There was something defiant—almost threatening—in her tone. Horace was annoyed—and he showed it when he spoke.
“My mother would have respected the girl, without ceasing to respect herself,” he said. “My mother would have remembered what was due to the family name.”
“And she would have said, No?”
“She would have said, No.”
“Ah!”
There was an undertone of angry contempt in the exclamation which made Horace start. “What is the matter?” he asked.
“Nothing,” she answered, and took up her embroidery again. There he sat at her side, anxiously looking at her—his hope in the future centered in his marriage! In a week more, if she chose, she might enter that ancient family of which he had spoken so proudly, as his wife. “Oh!” she thought, “if I didn’t love him! if I had only his merciless mother to think of!”

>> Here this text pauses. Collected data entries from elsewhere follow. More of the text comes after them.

(* ===== verification/Logger.v ===== *)
(** * The log: kernel/logger/logger.c

    A log line is the severity in its colour, the time, the file, the message
    and a newline.  The time is formatted into the one string buffer of
    [clock_time_to_str], which is part of the state. *)

From stdpp Require Import strings.
From S2P Require Import Prelude StateMonad Memory Bus Clock Stdio.

(** ** Definitions *)

Definition log_severities : list (list Z) :=
  [cstr "DEBUG"; cstr "INFO"; cstr "WARN"; cstr "ERROR"; cstr "FATAL"].

Definition ESC : Z := 0x1b.

Definition log_colors : list (list Z) :=
  [ESC :: cstr "[37m"; ESC :: cstr "[34m"; ESC :: cstr "[33m"; ESC :: cstr "[91m"; ESC :: cstr "[31m"].

(** The bytes of a string object before its NUL. *)
Fixpoint c_string (buf : list Z) : list Z :=
  match buf with
  | [] => []
  | c :: buf' => if c =? 0 then [] else c :: c_string buf'
  end.

Record log_state (D : Type) := mk_log {
  lg_dev : D;
  lg_clock : Z;
  lg_format : list Z;
}.
Arguments mk_log {D}.
Arguments lg_dev {D}.
Arguments lg_clock {D}.
Arguments lg_format {D}.

Section Logger.
Context {D : Type} `{Bus D}.

Definition log_io {A} (m : ST D A) : ST (log_state D) A :=
  zoom lg_dev (fun d s => mk_log d (lg_clock s) (lg_format s)) m.

Definition log_time : ST (log_state D) (list Z) := fun s =>
  let buf := clock_formatted_msms (lg_clock s) (lg_format s) in
  Done (c_string buf, mk_log (lg_dev s) (lg_clock s) buf).

(** An index outside the two tables is undefined. *)
Definition table_entry (table : list (list Z)) (i : Z) : ST (log_state D) (list Z) :=
  match table !! Z.to_nat i with Some s => mret s | None => undefined end.

Definition header_short : list Z := cstr "%s[%s]  [%s]" ++ ESC :: cstr "[0m [%s]: ".
Definition header_long : list Z := cstr "%s[%s] [%s]" ++ ESC :: cstr "[0m [%s]: ".

Definition general_log (severity : Z) (file format : list Z) (args : list va_value) : ST (log_state D) unit :=
  time ← log_time;
  color ← table_entry log_colors severity;
  name ← table_entry log_severities severity;
  let header := [VStr (Some color); VStr (Some name); VStr (Some time); VStr (Some file)] in
  (if (severity =? 1) || (severity =? 2)
   then _ ← log_io (printf header_short header); mret ()
   else _ ← log_io (printf header_long header); mret ()) ;;
  _ ← log_io (printf format args);
  _ ← log_io (putchar 10);
  mret ().

(** A log line as the other components print it: the device after
    [general_log(severity, file, message)] at time [now].  The time buffer is
    left out of their state: every call overwrites what it reads of it
    ([log_line_buffer] below).  [file] is [__FILE__], the path from the top
    directory, where the Makefile compiles. *)
Definition log_line (now severity : Z) (file message : list Z) (d : D) : D :=
  match general_log severity file message [] (mk_log d now time_format) with
  | Done (_, s) => lg_dev s
  | _ => d
  end.

End Logger.

(** What the components log: a severity of the table and texts of moderate
    length without conversions. *)
Definition printable_log (severity : Z) (file message : list Z) : Prop :=
  0 <= severity < 5 /\ plain_text file /\ literal_text message /\
  (length file <= 100)%nat /\ (length message <= 100)%nat.

#[export] Instance printable_log_dec severity file message : Decision (printable_log severity file message) := _.

Definition SEVERITY_DEBUG : Z := 0.
Definition SEVERITY_WARN : Z := 2.
Definition SEVERITY_ERROR : Z := 3.

(** ** Correctness *)

(** The header of a line, with the severity in a field of fixed width. *)
Definition log_header (severity : Z) (time file : list Z) : list Z :=
  log_colors !!! Z.to_nat severity ++ cstr "[" ++ log_severities !!! Z.to_nat severity ++ cstr "]" ++
  replicate (6 - length (log_severities !!! Z.to_nat severity)) 32 ++
  cstr "[" ++ time ++ cstr "]" ++ ESC :: cstr "[0m [" ++ file ++ cstr "]: ".

Lemma c_string_plain buf : Forall is_u8 buf -> plain_text (c_string buf).
Proof.
  induction 1 as [|c buf Hc _ IH]; simpl; [constructor|].
  destruct (Z.eqb_spec c 0); constructor; [|done]. unfold is_u8 in Hc. lia.
Qed.

(** Both header formats, with [gap] between the brackets. *)
Lemma header_formats gap color name time file :
  Forall (fun c => 0 < c < 256 /\ c <> 37) gap ->
  plain_text color -> plain_text name -> plain_text time -> plain_text file ->
  formats (cstr "%s[%s]" ++ gap ++ cstr "[%s]" ++ ESC :: cstr "[0m [%s]: ")
    [VStr (Some color); VStr (Some name); VStr (Some time); VStr (Some file)]
    (color ++ cstr "[" ++ name ++ cstr "]" ++ gap ++ cstr "[" ++ time ++ cstr "]" ++
       ESC :: cstr "[0m [" ++ file ++ cstr "]: ") [].
Proof.
  intros Hg Hc Hn Ht Hf. change (cstr "%s[%s]") with (37 :: 115 :: cstr "[" ++ 37 :: 115 :: cstr "]").
  change (cstr "[%s]") with (cstr "[" ++ 37 :: 115 :: cstr "]").
  change (cstr "[0m [%s]: ") with (cstr "[0m [" ++ 37 :: 115 :: cstr "]: ").
  rewrite <- !app_assoc. cbn [app]. rewrite <- !app_assoc. cbn [app].
  apply formats_s; [done|]. apply formats_literal; [literal|]. apply formats_s; [done|].
  apply formats_literal; [literal|]. apply formats_literal; [done|].
  apply formats_literal; [literal|]. apply formats_s; [done|].
  apply formats_literal; [literal|]. apply (formats_literal [ESC]); [literal|].
  apply formats_literal; [literal|]. apply formats_s; [done|].
  rewrite <- (app_nil_r (cstr "]: ")). apply formats_literal; [literal|]. constructor.
Qed.

Lemma clock_time_to_str_u8 t buf : Forall is_u8 buf -> Forall is_u8 (clock_time_to_str t buf).
Proof. intros Hb. unfold clock_time_to_str. repeat (apply Forall_insert; [|apply u8_range]). done. Qed.

Lemma c_string_length buf : (length (c_string buf) <= length buf)%nat.
Proof. induction buf as [|c buf IH]; simpl; [lia|]. case_match; simpl; lia. Qed.

Section Correct.
Context {D : Type} `{Bus D}.

Lemma log_io_done {A} (m : ST D A) (s : log_state D) a d :
  m (lg_dev s) = Done (a, d) -> log_io m s = Done (a, mk_log d (lg_clock s) (lg_format s)).
Proof. unfold log_io, zoom. by intros ->. Qed.

Lemma severity_cases severity : 0 <= severity < 5 ->
  severity = 0 \/ severity = 1 \/ severity = 2 \/ severity = 3 \/ severity = 4.
Proof. lia. Qed.

(** The header [printf] of [general_log]. *)
Lemma log_header_printf severity time file (d : D) :
  0 <= severity < 5 -> plain_text time -> plain_text file ->
  Z.of_nat (length time) + Z.of_nat (length file) < 2147480000 ->
  exists n, printf (if (severity =? 1) || (severity =? 2) then header_short else header_long)
    [VStr (Some (log_colors !!! Z.to_nat severity)); VStr (Some (log_severities !!! Z.to_nat severity));
     VStr (Some time); VStr (Some file)] d = Done (n, emit (log_header severity time file) d).
Proof.
  intros Hsev Ht Hf Hl. eexists. apply (vprintf_spec 0 _ _ _ []).
  - apply severity_cases in Hsev as [->|[->|[->|[->| ->]]]];
      (apply (header_formats [32]) || apply (header_formats [32; 32])); try literal; done.
  - unfold log_header. rewrite !length_app. cbn [length]. rewrite !length_app.
    apply severity_cases in Hsev as [->|[->|[->|[->| ->]]]]; simpl; lia.
Qed.

(** A log line is the severity in its colour, the time of the call, the
    file, the message and a newline, with the message column at the same place
    for every severity; a severity beyond the table is undefined. *)
Theorem general_log_line severity file format args text args' (s : log_state D) :
  plain_text file -> Forall is_u8 (lg_format s) -> formats format args text args' ->
  Z.of_nat (length (lg_format s)) + Z.of_nat (length file) < 2147480000 ->
  Z.of_nat (length text) < 2147483648 ->
  let buf := clock_formatted_msms (lg_clock s) (lg_format s) in
  (0 <= severity < 5 ->
     general_log severity file format args s =
       Done (tt, mk_log (emit (log_header severity (c_string buf) file ++ text ++ [10]) (lg_dev s))
                   (lg_clock s) buf) /\
     length (log_header severity (c_string buf) file) = length (log_header 0 (c_string buf) file)) /\
  (5 <= severity -> general_log severity file format args s = Undefined).
Proof.
  intros Hfile Hbuf Hf Hl Ht buf.
  assert (Forall is_u8 buf) as Hb by (by apply clock_time_to_str_u8).
  pose proof (c_string_plain buf Hb) as Hp. pose proof (c_string_length buf) as Hcl.
  assert (length buf = length (lg_format s)) as Hbl.
  { unfold buf, clock_formatted_msms, clock_time_to_str. by rewrite !length_insert. }
  unfold general_log.
  rewrite (bind_done _ _ s (c_string buf) (mk_log (lg_dev s) (lg_clock s) buf)) by done.
  set (s1 := mk_log (lg_dev s) (lg_clock s) buf). split.
  - intros Hsev. split.
    + destruct (log_header_printf severity (c_string buf) file (lg_dev s) Hsev Hp Hfile ltac:(lia)) as [n Hn].
      assert (exists c v, log_colors !! Z.to_nat severity = Some c /\ log_severities !! Z.to_nat severity = Some v)
        as (color & name & Hc & Hv)
        by (apply severity_cases in Hsev as [->|[->|[->|[->| ->]]]]; by do 2 eexists).
      rewrite (list_lookup_total_correct _ _ _ Hc), (list_lookup_total_correct _ _ _ Hv) in Hn.
      unfold table_entry. rewrite Hc, Hv.
      rewrite (bind_done _ _ s1 color s1), (bind_done _ _ s1 name s1) by done.
      set (d1 := emit (log_header severity (c_string buf) file) (lg_dev s)) in *.
      rewrite (bind_done _ _ s1 tt (mk_log d1 (lg_clock s) buf)).
      2:{ case_match; rewrite (bind_done _ _ _ _ _ (log_io_done _ s1 _ _ Hn)); done. }
      erewrite bind_done; [|apply log_io_done, (vprintf_spec 0 _ _ _ _ d1 Hf Ht)].
      erewrite bind_done; [|apply log_io_done, putchar_eq].
      unfold d1. cbn [lg_dev lg_clock lg_format]. rewrite <- !emit_app. done.
    + unfold log_header. rewrite !length_app. cbn [length]. rewrite !length_app.
      apply severity_cases in Hsev as [->|[->|[->|[->| ->]]]]; simpl; lia.
  - intros Hsev. unfold table_entry. rewrite (lookup_ge_None_2 log_colors) by (cbn [log_colors length]; lia). done.
Qed.

(** What [log_line] prints. *)
Definition log_text (now severity : Z) (file message : list Z) : list Z :=
  log_header severity (c_string (clock_formatted_msms now time_format)) file ++ message ++ [10].

Lemma log_line_run now severity file message buf (d : D) :
  printable_log severity file message -> Forall is_u8 buf -> (length buf <= 100)%nat ->
  let buf' := clock_formatted_msms now buf in
  general_log severity file message [] (mk_log d now buf) =
    Done (tt, mk_log (emit (log_header severity (c_string buf') file ++ message ++ [10]) d) now buf').
Proof.
  intros (Hsev & Hfile & Hmsg & Hl1 & Hl2) Hb Hlb.
  destruct (general_log_line severity file message [] message [] (mk_log d now buf)) as [Hlog _];
    [done|done| |cbn; lia|lia|by apply Hlog].
  rewrite <- (app_nil_r message). apply formats_literal; [done|constructor].
Qed.

Lemma log_line_eq now severity file message (d : D) :
  printable_log severity file message ->
  log_line now severity file message d = emit (log_text now severity file message) d.
Proof.
  intros. unfold log_line. rewrite log_line_run; [done|done| |by vm_compute; lia].
  apply (bool_decide_unpack _). vm_compute. exact I.
Qed.

(** Whatever an earlier call left in the time buffer, the line is the same. *)
Lemma log_line_buffer now severity file message buf (d : D) :
  0 <= now -> printable_log severity file message -> time_buffer_ok buf -> Forall is_u8 buf ->
  exists buf', general_log severity file message [] (mk_log d now buf) =
    Done (tt, mk_log (log_line now severity file message d) now buf') /\ time_buffer_ok buf'.
Proof.
  intros Hnow Hlog Hbuf Hb.
  rewrite log_line_run by (done || (destruct Hbuf; lia)). rewrite log_line_eq by done.
  unfold log_text, clock_formatted_msms, clock_millis.
  rewrite !clock_time_to_str_digits by (done || apply time_format_ok). eexists. split; [done|]. by repeat split.
Qed.

End Correct.

(** ** Witness *)

Lemma general_log_line_witness :
  exists s, general_log 2 (cstr "pci.c") (cstr "no device") [] (mk_log quiet_uart 61500 time_format) = Done (tt, s) /\
    uart_sent (lg_dev s) = ESC :: cstr "[33m[WARN]  [01:61:500]" ++ ESC :: cstr "[0m [pci.c]: no device" ++ [13; 10].
Proof.
  destruct (general_log_line 2 (cstr "pci.c") (cstr "no device") [] (cstr "no device") []
    (mk_log quiet_uart 61500 time_format)) as [H _];
    [literal|literal| |vm_compute; done|vm_compute; done|].
  { rewrite <- (app_nil_r (cstr "no device")). apply formats_literal; [literal|constructor]. }
  destruct (H ltac:(lia)) as [Hr _]. eexists. split; [exact Hr|]. vm_compute. reflexivity.
Defined.
Lemma byte_testbit i x n :
  0 <= i -> 0 <= n -> Z.testbit (byte i x) n = Z.testbit x (8 * i + n) && (n <? 8).
Proof.
  intros Hi Hn. unfold byte. rewrite Z.land_spec, Z.shiftr_spec by lia.
  change 255 with (Z.ones 8). rewrite Z.testbit_ones_nonneg by lia. do 2 f_equal. lia.
Qed.

Ltac byte_bits :=
  apply Z.bits_inj'; intros n Hn;
  repeat first [rewrite Z.lor_spec | rewrite Z.land_spec | rewrite byte_testbit by lia].

Lemma byte_lor i x y : 0 <= i -> byte i (Z.lor x y) = Z.lor (byte i x) (byte i y).
Proof. intros. byte_bits. by rewrite andb_orb_distrib_l. Qed.

Lemma byte_land i x y : 0 <= i -> byte i (Z.land x y) = Z.land (byte i x) (byte i y).
Proof.
  intros. byte_bits.
  by destruct (Z.testbit x _), (Z.testbit y _), (n <? 8).
Qed.

Lemma byte_shiftl i s x :
  0 <= i -> 0 <= s -> s `mod` 8 = 0 ->
  byte i (Z.shiftl x s) = if i <? s / 8 then 0 else byte (i - s / 8) x.
Proof.
  intros. assert (exists k, s = 8 * k) as [k ->] by (exists (s / 8); word_lia).
  rewrite (Z.mul_comm 8 k), Z.div_mul by lia. byte_bits.
  rewrite Z.shiftl_spec by lia. destruct (Z.ltb_spec i k).
  - destruct (Z.ltb_spec n 8); [|by rewrite andb_false_r, Z.bits_0].
    rewrite Z.testbit_neg_r, Z.bits_0 by lia. done.
  - rewrite byte_testbit by lia. do 2 f_equal. lia.
Qed.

Uneasily conscious of some estrangement between them, Horace spoke again. “Surely I have not offended you?” he said.
She turned toward him once more. The work dropped unheeded on her lap. Her grand eyes softened into tenderness. A smile trembled sadly on her delicate lips. She laid one hand caressingly on his shoulder. All the beauty of her voice lent its charm to the next words that she said to him. The woman’s heart hungered in its misery for the comfort that could only come from his lips.